While on the subject of the floor…deep pile carpets…the bane of a wheelchair user’s arms. I know they feel soft and luxurious underfoot but they are annoying and exhausting underwheel. Last year I did revolutions of glee when I discovered a gorgeous boutique hotel in Paris that had black wooden floorboards throughout the room; such simple details can bring immense joy!
The biggest problem I encounter tends to be accessible bathrooms. The width of the door frame used to be the most obstructive issue; I can’t count the number of hotels I’ve arrived at only to find I cannot fit my wheelchair in the bathroom. This has led to some fairly stressful yet comic moments, including a feeble attempt to grip the bathroom walls, only to slide to the floor in a heap of giggles; evidently I’m not Spiderman. You’ll find most physically disabled people tend to be extremely resourceful; we have to find creative ways to overcome impossible physical logistics.
Thankfully most door frames are now wide enough to accommodate wheelchairs, but not enough hotels include roll in showers, transferring in and out of a bath is incredibly awkward and roll in showers are so much easier to use. Though often shower heads are set at the highest level, making it impossible for me to reach, usually the kind of thing I only notice when I’m undressed and in a rush in the morning. Generally resulting in a hurried rush for a towel and a panicked phonecall to reception to send someone up to drag the shower head back down to within my reach.
Until I arrive at my destination and get inside the room there is always a worry that the room won’t be as described, there is no one stop shop travel resource, the main travel websites aren’t reliable, so it requires a lot of online research before calling the hotel and speaking with someone in reservations who you hope understands the meaning of wheelchair accessible and roll in shower.
One aspect that can cause anxiety when travelling is transport assistance, very often wheelchair users rely upon transport authorities to provide some form of special assistance, the standard of which can vary greatly between providers; no matter how many times I request and confirm my specific assistance needs the majority of the time something goes awry and the assistance isn’t provided. Most disabled people who travel frequently will agree it can be the most stressful and humiliating element of a trip whether it’s by train, plane or bus.

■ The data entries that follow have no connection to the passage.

(** A value that is not empty, stored for a second or more or for ever, is read
    back until the whole seconds of its time to live have passed, and not after;
    no other key changes. *)
Theorem resp_set_get s now k v ttl : srv_dial s = true → fits k → fits v → v ≠ "" → ttl ≤ 0 ∨ Second ≤ ttl < 2 ^ 63 →
  let s' := Resp_Set s now k (bytes_of v) ttl in
  (∀ now', Resp_Get s' now' k = if (ttl <=? 0) || (now' <? now + whole_seconds ttl * Second) then Some (bytes_of v) else None) ∧
  (∀ k' now', k' ≠ k → live now' (entries_of s') k' = live now' (entries_of s) k').
Proof.
  intros Hd Hk Hfv Hv Httl. cbv zeta. unfold Resp_Set. rewrite Hd, string_of_bytes.
  destruct (Z.ltb_spec 0 ttl) as [Hpos|Hneg].
  - assert (Hw : 0 < whole_seconds ttl < 2 ^ 63).
    { unfold whole_seconds. split; [apply Z.lt_le_trans with (Z.quot Second Second); [done|apply Z.quot_le_mono; [done|lia]]|].
      rewrite Z.quot_div_nonneg by (done || lia). apply Z.div_lt_upper_bound; [done|]. unfold Second. lia. }
    destruct (exec_set_ex s now _ k v (whole_seconds ttl) ltac:(lia) (command_whole ["SET"; k; v; "EX"; Itoa (whole_seconds ttl)] ltac:(cbn; lia)
      ltac:(repeat constructor; by apply fits_Itoa || done))) as [He Hd'].
    rewrite (proj2 (Z.ltb_lt _ _) (proj1 Hw)) in He. split; [|intros k' now' Hne; unfold live; by rewrite He, lookup_insert_ne].
    intros now'. rewrite Resp_Get_spec; [|by rewrite Hd'|done|].
    + rewrite (proj2 (Z.leb_gt ttl 0)) by lia. unfold live. rewrite He, lookup_insert_eq. cbn [orb]. destruct (now' <? _); [by rewrite bool_decide_eq_false_2|done].
    + unfold live. rewrite He, lookup_insert_eq. intros w. by destruct (now' <? _); [intros [= <-]|].
  - destruct (exec_set s now _ k v (command_whole ["SET"; k; v] ltac:(cbn; lia) ltac:(by repeat constructor))) as [He Hd'].
    split; [|intros k' now' Hne; unfold live; by rewrite He, lookup_insert_ne].
    intros now'. rewrite Resp_Get_spec; [|by rewrite Hd'|done|]; unfold live; rewrite He, lookup_insert_eq; [|by intros w [= <-]].
    rewrite (proj2 (Z.leb_le ttl 0)) by lia. by rewrite bool_decide_eq_false_2.
Qed.

(** A time to live under a second is sent as zero seconds, which the server
    refuses: the value is not stored. *)
Theorem resp_short_ttl_dropped s now k v ttl : srv_dial s = true → fits k → fits (string_of v) → 0 < ttl < Second →
  entries_of (Resp_Set s now k v ttl) = entries_of s.
Proof.
  intros Hd Hk Hv Httl. unfold Resp_Set. rewrite Hd, (proj2 (Z.ltb_lt 0 ttl)) by lia.
  assert (Hz : whole_seconds ttl = 0) by (unfold whole_seconds; by apply Z.quot_small; lia).
  destruct (exec_set_ex s now _ k (string_of v) (whole_seconds ttl) ltac:(lia) (command_whole ["SET"; k; string_of v; "EX"; Itoa (whole_seconds ttl)] ltac:(cbn; lia)
    ltac:(repeat constructor; by apply fits_Itoa || done))) as [-> _].
  by rewrite Hz.
Qed.
End laws.

(** ** Counters

    The documented effect of INCR and EXPIRE, for a server that may lose the
    connection before or after it ran a command: a reply that does not come is the
    end of the stream. INCR keeps the expiry of its key; a value that is no number,
    or too great, is an error. *)

Definition incremented (now : Time) (m : entries) (k : string) : option (Z * option Time) :=
  match m !! k with
  | Some (v, u) => if expired now u then Some (1, None) else n ← Atoi v; if n <? 2 ^ 63 - 1 then Some (n + 1, u) else None
  | None => Some (1, None)
  end.
Definition expire_at (m : entries) (k : string) (u : Time) : entries := alter (λ x, (x.1, Some u)) k m.

Class RespCounterLaws (S : Type) `{RespServer S} := {
  held : S → entries;
  exec_incr : ∀ s now c k, decode_command c = Some (["INCR"; k], "") →
    let '(s', r) := srv_exec s now c in
    (∃ n u, incremented now (held s) k = Some (n, u) ∧ held s' = <[k := (Itoa n, u)]> (held s) ∧ (r = [":" +:+ Itoa n +:+ crlf] ∨ r = [])) ∨
    held s' = held s ∧ (r = [] ∨ ∃ e, r = ["-" +:+ e]);
  exec_expire : ∀ s now c k n, 0 < n < 2 ^ 63 → decode_command c = Some (["EXPIRE"; k; Itoa n], "") →
    held (srv_exec s now c).1 = held s ∨ held (srv_exec s now c).1 = expire_at (held s) k (now + n * Second);
}.

(** [respClient] as a store; the time of a deletion does not matter. *)
#[global] Instance respClient {S} `{RespServer S} : CacheStore S := {|
  cs_Get := Resp_Get; cs_Set := Resp_Set; cs_Delete := λ s, Resp_Delete s 0; cs_Incr := Some Resp_Incr
|}.

Lemma TrimSpace_head c s : IsSpace c = false → ∃ t, TrimSpace (String c s) = String c t.
Proof. intros Hc. unfold TrimSpace. cbn [TrimLeft]. rewrite Hc. cbn [TrimRight]. rewrite Hc. destruct (TrimRight s); eauto. Qed.

Lemma error_reply_read e : ∃ x, readInteger ["-" +:+ e] = Err x.
Proof.
  unfold readInteger. cbn [ReadString String.append]. destruct (IndexByte _ _) as [i|]; [|eauto]. cbn [str_take].
  destruct (TrimSpace_head "-" (str_take i e) eq_refl) as [t ->]. cbn. eauto.
Qed.

Section counters.
Context {S : Type} {server : RespServer S} {counter_laws : RespCounterLaws S}.

Definition counts_of (m : entries) : counts := λ k, '(v, u) ← m !! k; n ← Atoi v; Some (n, u).

Lemma counts_insert m k n u : 0 ≤ n < 2 ^ 63 → counts_of (<[k := (Itoa n, u)]> m) k = Some (n, u).
Proof. intros Hn. unfold counts_of. rewrite lookup_insert_eq. cbn. by rewrite Atoi_Itoa by lia. Qed.

Lemma counts_expire m k u : counts_of (expire_at m k u) k = (λ x, (x.1, Some u)) <$> counts_of m k.
Proof. unfold counts_of, expire_at. rewrite lookup_alter_eq. destruct (m !! k) as [[v w]|]; [cbn; by destruct (Atoi v)|done]. Qed.

(** No other key changes. *)
Lemma counts_insert_ne m k v k' : k' ≠ k → counts_of (<[k := v]> m) k' = counts_of m k'.
Proof. intros Hk. unfold counts_of. by rewrite lookup_insert_ne. Qed.
Lemma counts_expire_ne m k u k' : k' ≠ k → counts_of (expire_at m k u) k' = counts_of m k'.
Proof. intros Hk. unfold counts_of, expire_at. by rewrite lookup_alter_ne. Qed.

Lemma incremented_prior now m k n u : incremented now m k = Some (n, u) → prior (counts_of m) now k = (n - 1, u).
Proof.
  unfold incremented, prior, counts_of. destruct (m !! k) as [[v w]|]; [|by intros [= <- <-]]. cbn. destruct (expired now w) eqn:Ex.
  - intros [= <- <-]. destruct (Atoi v); cbn; [by rewrite Ex|done].
  - destruct (Atoi v) as [z|]; cbn; [|done]. rewrite Ex. destruct (z <? _); [|done]. intros [= <- <-]. f_equal. lia.
Qed.

(** What the increment leaves, before and after its expiry is asked for. *)
Lemma incr_counted now m k n u ttl m' : incremented now m k = Some (n, u) → 0 < n < 2 ^ 63 →
  m' = <[k := (Itoa n, u)]> m ∨ m' = expire_at (<[k := (Itoa n, u)]> m) k (now + whole_seconds ttl * Second) →
  counted_once (counts_of m) (counts_of m') now k ttl.
Proof.
  intros Hi%incremented_prior Hn Hm. unfold counted_once. rewrite Hi. cbn [fst snd].
  assert (E1 := counts_insert m k n u ltac:(lia)). destruct Hm as [->| ->].
  - exists u. rewrite E1. split; [do 2 f_equal; lia|auto].
  - exists (Some (now + whole_seconds ttl * Second)). rewrite counts_expire, E1. cbn. split; [do 2 f_equal; lia|auto].
Qed.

For those who enjoy outdoor activities and high octane sports there are many organisations geared up with accessible facilities, personally they’re not for me, I prefer to explore a new city independently, to go beyond the sightseeing and absorb a new culture or alternatively lie in the sun with a good book and an accessible pool. I’m ridiculously squeamish so camping is unlikely (though I would consider glamping), I’m more inclined to stay at sexy little boutique hotels or an indulgent spa!
No matter what the access hurdle I’m not deterred from travelling, I’m not allowing the built environment to curb my wanderlust, irrespective of any physical obstacles I face, the warm and welcoming attitude I receive in most countries more than compensates. There has been improvement, hotels are increasing their access and there are more online reviews to enable disabled travellers to make an informed choice – but progress is slow. I’m not sure if hoteliers and tour operators realise how much money there is to be made if they improved their access and listened to their disabled guests. As Teddy Roosevelt said, “If you build it, they will come”.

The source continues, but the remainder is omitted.